*Your goal*
Please give back only the lines below from the one containing "MYSQL_SERVERIP := ip;" to the one containing "GAME_HEART_BEAT_g := heart;", each repeated word for word, both ends included.

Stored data
Definition process_line (title key : list Z) (flag : bool) (line : list Z) : line_result :=
  let header_test := LContinue (if decide (header title = line) then true else flag) in
  match line with
  | [] => LContinue flag
  | c :: _ =>
      if is_comment c then LContinue flag
      else if c =? 91 then
        if flag then LBreak else header_test
      else
        match split_eq line with
        | Some (lhs, rhs) =>
            if flag then
              match match_key key lhs rhs with
              | Some v => LReturn v
              | None => LContinue flag
              end
            else header_test
        | None => header_test
        end
  end.

(** The static result buffer, or one of the two string literals, or an
    overflow of [tmpLine]. *)
Inductive init_result :=
  | Static (value : list Z)
  | Literal (text : list Z)
  | Overflow.

#[export] Instance init_result_eq_dec : EqDecision init_result.
Proof. solve_decision. Defined.

Definition tmpLine_size : Z := 1024.

(** The [while (!feof(fp))] loop: [acc] is the part of [tmpLine] already read,
    [file] what is left of the file. *)
Fixpoint scan (title key : list Z) (flag : bool) (acc file : list Z) : init_result :=
  if tmpLine_size <=? len acc then Overflow
  else
    match file with
    | [] =>
        match process_line title key flag (cstr acc) with
        | LReturn v => Static v
        | _ => Literal []
        end
    | c :: rest =>
        if c =? 10 then
          match process_line title key flag (cstr acc) with
          | LReturn v => Static v
          | LBreak => Literal []
          | LContinue flag' => scan title key flag' [] rest
          end
        else scan title key flag (acc ++ [c]) rest
    end.

(** [file = None] when [fopen] fails. *)
Definition GetInitKey (file : option (list Z)) (title key : list Z) : init_result :=
  match file with
  | None => Literal (bs "have no such file")
  | Some f => scan title key false [] f
  end.

(** The C string the caller gets. *)
Definition init_string (r : init_result) : option (list Z) :=
  match r with
  | Static v => Some v
  | Literal t => Some t
  | Overflow => None
  end.

(** [atoi(GetInitKey(...))]. *)
Definition GetInitInt (file : option (list Z)) (title key : list Z) : option Z :=
  atoi <$> init_string (GetInitKey file title key).

(** ** The globals (globle.c) and their loading (main.c, mysql.sdk.c) *)

Record globals := Globals {
  MQTT_CLIENTID_g : list Z;
  MQTT_USERNAME_g : list Z;
  MQTT_PWD_g : list Z;
  MQTT_SVR_IP_g : list Z;
  MQTT_KEEPALIVE_g : Z;
  DB_SCAN_ENABLE_g : Z;
  TIME_SYNC_INTERVAL_g : Z;
  GAME_HEART_BEAT_g : Z;
  MYSQL_SERVERIP : list Z;
  MYSQL_USERID : list Z;
  MYSQL_PASSWD : list Z;
  MYSQL_DATABASE : list Z
}.

Definition initial_globals : globals := {|
  MQTT_CLIENTID_g := bs "Default_ID_250";
  MQTT_USERNAME_g := bs "Default_XinYun";
  MQTT_PWD_g := bs "Default_PWD";
  MQTT_SVR_IP_g := bs "tcp://spare.yuanwe.net:8081";
  MQTT_KEEPALIVE_g := 45;
  DB_SCAN_ENABLE_g := 0;
  TIME_SYNC_INTERVAL_g := 600;
  GAME_HEART_BEAT_g := 100000;
  MYSQL_SERVERIP := bs "localhost";
  MYSQL_USERID := bs "jsb";
  MYSQL_PASSWD := bs "password";
  MYSQL_DATABASE := bs "jj"
|}.

(** [memcpy(dst, GetInitKey(...), 256)] then the test of [strlen(dst)]: the
    static buffer has 1024 bytes, but a string literal is shorter than the 256
    bytes copied, an out-of-bounds read ([None]).  At most 256 bytes of the
    value survive. *)
Definition load_string (r : init_result) (old : list Z) : option (list Z) :=
  match r with
  | Static v => let s := take 256 v in Some (if decide (s = []) then old else s)
  | Literal _ | Overflow => None
  end.

Definition load_int (r : option Z) (old : Z) : option Z :=
  (λ ret, if ret =? 0 then old else ret) <$> r.

Definition initMysqlAccount (file : option (list Z)) (g : globals) : option globals :=
  ip ← load_string (GetInitKey file (bs "MYSQL") (bs "SERVERIP")) (MYSQL_SERVERIP g);
  user ← load_string (GetInitKey file (bs "MYSQL") (bs "USERID")) (MYSQL_USERID g);
  pwd ← load_string (GetInitKey file (bs "MYSQL") (bs "PASSWD")) (MYSQL_PASSWD g);
  db ← load_string (GetInitKey file (bs "MYSQL") (bs "DATABASE")) (MYSQL_DATABASE g);
  Some {| MQTT_CLIENTID_g := MQTT_CLIENTID_g g; MQTT_USERNAME_g := MQTT_USERNAME_g g;
          MQTT_PWD_g := MQTT_PWD_g g; MQTT_SVR_IP_g := MQTT_SVR_IP_g g;
          MQTT_KEEPALIVE_g := MQTT_KEEPALIVE_g g; DB_SCAN_ENABLE_g := DB_SCAN_ENABLE_g g;
          TIME_SYNC_INTERVAL_g := TIME_SYNC_INTERVAL_g g;
          GAME_HEART_BEAT_g := GAME_HEART_BEAT_g g;
          MYSQL_SERVERIP := ip; MYSQL_USERID := user; MYSQL_PASSWD := pwd;
          MYSQL_DATABASE := db |}.

(** The configuration block of [main]. *)
Definition main_config (file : option (list Z)) (g : globals) : option globals :=
  let int_key k := GetInitInt file (bs "MQTT") (bs k) in
  let str_key k := GetInitKey file (bs "MQTT") (bs k) in
  heart ← load_int (int_key "GAME_HEART_BEAT") (GAME_HEART_BEAT_g g);
  keep ← load_int (int_key "MQTT_KEEPALIVE") (MQTT_KEEPALIVE_g g);
  scn ← load_int (int_key "DB_SCAN_ENABLE") (DB_SCAN_ENABLE_g g);
  sync ← load_int (int_key "TIME_SYNC_INTERVAL") (TIME_SYNC_INTERVAL_g g);
  ip ← load_string (str_key "MQTT_SVR_IP") (MQTT_SVR_IP_g g);
  cid ← load_string (str_key "MQTT_CLIENTID") (MQTT_CLIENTID_g g);
  usr ← load_string (str_key "MQTT_USERNAME") (MQTT_USERNAME_g g);
  pwd ← load_string (str_key "MQTT_PWD") (MQTT_PWD_g g);
  initMysqlAccount file
    {| MQTT_CLIENTID_g := cid; MQTT_USERNAME_g := usr; MQTT_PWD_g := pwd; MQTT_SVR_IP_g := ip;
       MQTT_KEEPALIVE_g := keep; DB_SCAN_ENABLE_g := scn; TIME_SYNC_INTERVAL_g := sync;
       GAME_HEART_BEAT_g := heart; MYSQL_SERVERIP := MYSQL_SERVERIP g;
       MYSQL_USERID := MYSQL_USERID g; MYSQL_PASSWD := MYSQL_PASSWD g;
       MYSQL_DATABASE := MYSQL_DATABASE g |}.

(** The directory argument of [main]: one trailing slash is removed. *)
Definition config_path (argv1 : option (list Z)) : list Z :=
  match argv1 with
  | Some dir =>
      let dir := if decide (last dir = Some 47) then removelast dir else dir in
      dir ++ bs "/main.config"
  | None => bs "main.config"
  end.

(** [get_executable_path]: the link split at its last slash, [None] for -1. *)
Fixpoint split_last_slash (path : list Z) : option (list Z * list Z) :=
  match path with
  | [] => None
  | c :: rest =>
      match split_last_slash rest with
      | Some (dir, name) => Some (c :: dir, name)
      | None => if c =? 47 then Some ([c], rest) else None
      end
  end.

Definition get_executable_path (link : option (list Z)) : option (Z * list Z * list Z) :=
  match link with
  | None | Some [] => None
  | Some path => (λ '(dir, name), (len dir, dir, name)) <$> split_last_slash path
  end.

(** ** Specification: lookup on the lines of the file *)

(** The lines of a file: what is between the newlines, the last one included. *)
Fixpoint lines (file : list Z) : list (list Z) :=
  match file with
  | [] => [[]]
  | c :: rest =>
      if c =? 10 then [] :: lines rest
      else match lines rest with
           | l :: ls => (c :: l) :: ls
           | [] => [[c]]
           end
  end.

Definition is_section (line : list Z) : bool :=
  match line with c :: _ => c =? 91 | [] => false end.

(** The value a line of the section gives to [key], if it gives one. *)
Definition key_value (key line : list Z) : option (list Z) :=
  match line with
  | [] => None
  | c :: _ =>
      if is_comment c then None
      else '(lhs, rhs) ← split_eq line; match_key key lhs rhs
  end.

(** The lines up to the next section header. *)
Fixpoint section_lines (ls : list (list Z)) : list (list Z) :=
  match ls with
  | [] => []
  | l :: ls' => if is_section l then [] else l :: section_lines ls'
  end.

(** The lines of the first section of that title. *)
Fixpoint section_body (title : list Z) (ls : list (list Z)) : list (list Z) :=
  match ls with
  | [] => []
  | l :: ls' => if decide (header title = l) then section_lines ls' else section_body title ls'
  end.

Definition lookup_key (title key : list Z) (ls : list (list Z)) : option (list Z) :=
  head (omap (key_value key) (section_body title ls)).

(** An INI file as data, and its text. *)
Definition ini : Type := list (list Z * list (list Z * list Z)).

Definition render_entry (e : list Z * list Z) : list Z := e.1 ++ 61 :: e.2.
Definition render_section (s : list Z * list (list Z * list Z)) : list (list Z) :=
  header s.1 :: (render_entry <$> s.2).
Definition render (i : ini) : list Z :=
  concat ((λ l, l ++ [10]) <$> concat (render_section <$> i)).

(** What the entries of a file must satisfy to be read back. *)
Definition text_ok (l : list Z) : Prop := Forall (λ c, 0 < c < 256 ∧ c ≠ 10) l.
Definition key_ok (k : list Z) : Prop :=
  text_ok k ∧ k ≠ [] ∧ Forall (λ c, is_blank c = false ∧ c ≠ 61) k ∧
  Forall (λ c, is_comment c = false ∧ c ≠ 91) (take 1 k).
Definition value_ok (v : list Z) : Prop := text_ok v ∧ skip_blanks v = v.
Definition ini_ok (i : ini) : Prop :=
  Forall (λ s, text_ok s.1 ∧ len s.1 < 1000 ∧
               Forall (λ e, key_ok e.1 ∧ value_ok e.2 ∧ len (e.1 ++ e.2) < 1000) s.2) i.

(** First entry of the key in the first section of the title. *)
Definition ini_lookup (i : ini) (title key : list Z) : option (list Z) :=
  match list_find (λ s, s.1 = title) i with
  | Some (_, s) => snd ∘ snd <$> list_find (λ e, e.1 = key) s.2
  | None => None
  end.

(** ** Lemmas *)

(** The line loop that [scan] performs once the lines have been cut. *)
Fixpoint scan_lines (title key : list Z) (flag : bool) (ls : list (list Z)) : init_result :=
  match ls with
  | [] => Literal []
  | l :: ls' =>
      match process_line title key flag l with
      | LReturn v => Static v
      | LBreak => Literal []
      | LContinue flag' => scan_lines title key flag' ls'
      end
  end.

Lemma lines_cons f : ∃ l ls, lines f = l :: ls.
Proof.
  destruct f as [|c f]; simpl; [by eauto|]. destruct (c =? 10); [by eauto|].
  destruct (lines f); eauto.
Qed.

Definition short_line (l : list Z) : Prop := len l < tmpLine_size.

Lemma scan_scan_lines title key f : ∀ flag acc l ls,
  lines f = l :: ls → Forall short_line ((acc ++ l) :: ls) →
  scan title key flag acc f = scan_lines title key flag (cstr <$> ((acc ++ l) :: ls)).
Proof.
  unfold short_line, tmpLine_size.
  induction f as [|c f IH]; intros flag acc l ls Hl Hs; cbn [scan lines] in *.
  - simplify_eq. apply Forall_cons in Hs as [Hs _]. rewrite app_nil_r in *.
    rewrite (proj2 (Z.leb_gt _ _)) by (unfold tmpLine_size; lia).
    simpl. by destruct (process_line _ _ _ _).
  - assert (len acc < 1024) by (apply Forall_cons in Hs as [Hs _]; lens).
    rewrite (proj2 (Z.leb_gt _ _)) by (unfold tmpLine_size; lia).
    destruct (lines_cons f) as (l' & ls' & Hf).
    destruct (c =? 10).
    + simplify_eq. rewrite app_nil_r in *. apply Forall_cons in Hs as [_ Hs].
      rewrite fmap_cons. cbn [scan_lines]. destruct (process_line _ _ _ _); try done.
      rewrite Hf in *. by rewrite (IH _ [] l' ls').
    + rewrite Hf in Hl. simplify_eq.
      rewrite (IH _ (acc ++ [c]) l' ls); rewrite <-?app_assoc; done.
Qed.

Lemma header_section title : is_section (header title) = true.
Proof. done. Qed.

Lemma process_line_in title key l : is_section l = false →
  process_line title key true l =
    match key_value key l with Some v => LReturn v | None => LContinue true end.
Proof.
  unfold process_line, key_value. destruct l as [|c l]; [done|]. simpl is_section. intros ->.
  destruct (is_comment c); [done|].
  destruct (split_eq (c :: l)) as [[lhs rhs]|]; simpl; [|by case_decide]. done.
Qed.

Lemma process_line_section title key l : is_section l = true →
  process_line title key true l = LBreak.
Proof.
  unfold process_line. destruct l as [|c l]; [done|]. simpl. intros Hc%Z.eqb_eq. by subst.
Qed.

Lemma process_line_before title key l :
  process_line title key false l =
    LContinue (if decide (header title = l) then true else false).
Proof.
  unfold process_line. destruct l as [|c l]; [by case_decide|].
  destruct (is_comment c) eqn:Hc.
  - case_decide as Hd; [|done]. unfold header in Hd. by simplify_eq.
  - destruct (c =? 91); [done|]. by destruct (split_eq _) as [[]|].
Qed.

Lemma scan_lines_in title key ls :
  scan_lines title key true ls =
    match head (omap (key_value key) (section_lines ls)) with
    | Some v => Static v | None => Literal [] end.
Proof.
  induction ls as [|l ls IH]; [done|]. cbn [scan_lines section_lines].
  destruct (is_section l) eqn:Hl.
  - by rewrite process_line_section.
  - rewrite process_line_in by done. simpl. by destruct (key_value key l).
Qed.

Lemma scan_lines_lookup title key ls :
  scan_lines title key false ls =
    match lookup_key title key ls with Some v => Static v | None => Literal [] end.
Proof.
  unfold lookup_key. induction ls as [|l ls IH]; [done|]. cbn [scan_lines section_body].
  rewrite process_line_before. case_decide; [apply scan_lines_in|done].
Qed.

Lemma prefixb_spec p s : prefixb p s = true ↔ ∃ r, s = p ++ r.
Proof.
  revert s. induction p as [|a p IH]; intros s; simpl; [split; [by eauto|done]|].
  destruct s as [|b s]; [split; [done|by intros [? ?]]|].
  rewrite andb_true_iff, Z.eqb_eq, IH. split.
  - intros [-> [r ->]]. by exists r.
  - intros [r Hr]. simplify_eq. eauto.
Qed.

*Result of this task*
          MYSQL_SERVERIP := ip; MYSQL_USERID := user; MYSQL_PASSWD := pwd;
          MYSQL_DATABASE := db |}.

(** The configuration block of [main]. *)
Definition main_config (file : option (list Z)) (g : globals) : option globals :=
  let int_key k := GetInitInt file (bs "MQTT") (bs k) in
  let str_key k := GetInitKey file (bs "MQTT") (bs k) in
  heart ← load_int (int_key "GAME_HEART_BEAT") (GAME_HEART_BEAT_g g);
  keep ← load_int (int_key "MQTT_KEEPALIVE") (MQTT_KEEPALIVE_g g);
  scn ← load_int (int_key "DB_SCAN_ENABLE") (DB_SCAN_ENABLE_g g);
  sync ← load_int (int_key "TIME_SYNC_INTERVAL") (TIME_SYNC_INTERVAL_g g);
  ip ← load_string (str_key "MQTT_SVR_IP") (MQTT_SVR_IP_g g);
  cid ← load_string (str_key "MQTT_CLIENTID") (MQTT_CLIENTID_g g);
  usr ← load_string (str_key "MQTT_USERNAME") (MQTT_USERNAME_g g);
  pwd ← load_string (str_key "MQTT_PWD") (MQTT_PWD_g g);
  initMysqlAccount file
    {| MQTT_CLIENTID_g := cid; MQTT_USERNAME_g := usr; MQTT_PWD_g := pwd; MQTT_SVR_IP_g := ip;
       MQTT_KEEPALIVE_g := keep; DB_SCAN_ENABLE_g := scn; TIME_SYNC_INTERVAL_g := sync;
       GAME_HEART_BEAT_g := heart; MYSQL_SERVERIP := MYSQL_SERVERIP g;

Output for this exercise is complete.